A pressão pelo suicídio assistido não é a liberdade em marcha

Por WESLEY J. SMITH –

O grupo Compassion and Choices gasta milhões de dólares por ano, muitos vindos do culturalmente subversivo George Soros, para forçar a legalização da morte por prescrição médica. É uma questão ideológica que divide os americanos.

Independentemente de números de pesquisa, que podem variar de acordo com a forma como as perguntas são formuladas, legalizar o suicídio assistido definitivamente não é a prioridade número um na lista do público americano de “coisas a se fazer” A maioria das pessoas não está nessa, nem mesmo as que abstratamente apoiam a legalização em uma pesquisa de opinião.
É por isso que achei graça do relatório anual mais recente da organização, descrevendo a sua constante mobilização pela legalização do suicídio assistido como “a liberdade em marcha”, ilustrada por um cartoon de uma imensa Estátua da Liberdade seguida por milhares de pessoas. Acontece que eu não conheço nenhuma manifestação em favor do suicídio assistido que tenha atraído mais do que umas cem pessoas.
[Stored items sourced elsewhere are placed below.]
Lemma prune_inv c now r c' : co_inv c -> prune_expired c now = (r, c') ->
  co_inv c' /\
  ((exists n, r = Ok n) /\ live now c' /\ c'.(by_short) = pruned_table c now /\
     c'.(expires_by_eui) = pruned_keys c now c.(expires_by_eui) /\
     c'.(last_sequence_by_eui) = pruned_keys c now c.(last_sequence_by_eui) \/
   (exists e, r = Err e) /\ c' = on_store c c'.(co_store)).
Proof.
  intros Hc H. destruct (pruned_ok c now Hc) as (Ht & Hs & Hl).
  unfold prune_expired in H. fold (expired_at c now) in H. fold (pruned_table c now) in H.
  fold (pruned_keys c now (expires_by_eui c)) in H. fold (pruned_keys c now (last_sequence_by_eui c)) in H.
  destruct (size _ =? 0)%nat eqn:E; bool_to_prop.
  - injection H as <- <-. split; [done |]. left.
    assert (expired_at c now = ∅) as He by (apply leibniz_equiv, size_empty_inv, E).
    unfold pruned_table, pruned_keys. rewrite !map_filter_id by (intros; rewrite He; apply not_elem_of_empty).
    apply expired_empty in E. split_and!; [by eexists | done | done | done | done].
  - destruct (commit _ _ _ _) as [[[] | e] c1] eqn:Ec; injection H as <- <-;
      destruct (commit_inv _ _ _ _ _ _ Hc Ht Hl Hs Ec) as [Hi [[Hr Heq] | [[e' Hr] Heq]]]; try done; split; [done | | done |].
    + left. rewrite Heq. cbn. split_and!; [by eexists | | done | done | done].
      intros e d [Hd Hn]%map_lookup_filter_Some. cbn in Hn.
      destruct (Z.lt_ge_cases now d) as [|Hge]; [done |]. destruct Hn. unfold expired_at.
      apply elem_of_dom. exists d. by apply map_lookup_filter_Some.
    + right. split; [by eexists | done].
Qed.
Ao invés de ser popular, o movimento pelo suicídio assistido é primariamente dirigido por elites bem vestidas e bem pagas.
Contraste isso com questões sociais que realmente incentivam a participação de grandes segmentos da população como os direitos civis, o “casamento” de pessoas do mesmo sexo, ou o fim do aborto, todas tiveram grandes manifestações.
C & C é também distintamente um grupo anti-católico, vendo o catolicismo como o maior impedimento para a legalização do suicídio assistido. Do relatório:
“O Governo não deve ditar doutrinas religiosas, assim como líderes religiosos são devem ditar as decisões dos americanos que estão morrendo.”

Não, líderes religiosos não estão “ditando”, ao menos não mais do que eu estou, em meu trabalho público, me opondo ao suicídios assistido.

Em um país livre, todos tem o direito de opinar em matérias de importância pública, inclusive os apoiadores da C & C, eu, os defensores dos direitos dos deficientes, as famílias de quem está morrendo, as organizações médicas e líderes religiosos. Isso sim é “liberdade em marcha”.

Um último ponto: Se “legalizar o suicídio assistido é realmente uma liberdade fundamental, como pode ser reduzida a um cartel tão pequeno? Se sofrimento =direito de matar, então todas as pessoas com dor deveriam ter esse “remédio”. Esse é o verdadeiro debate que deveríamos estar tendo.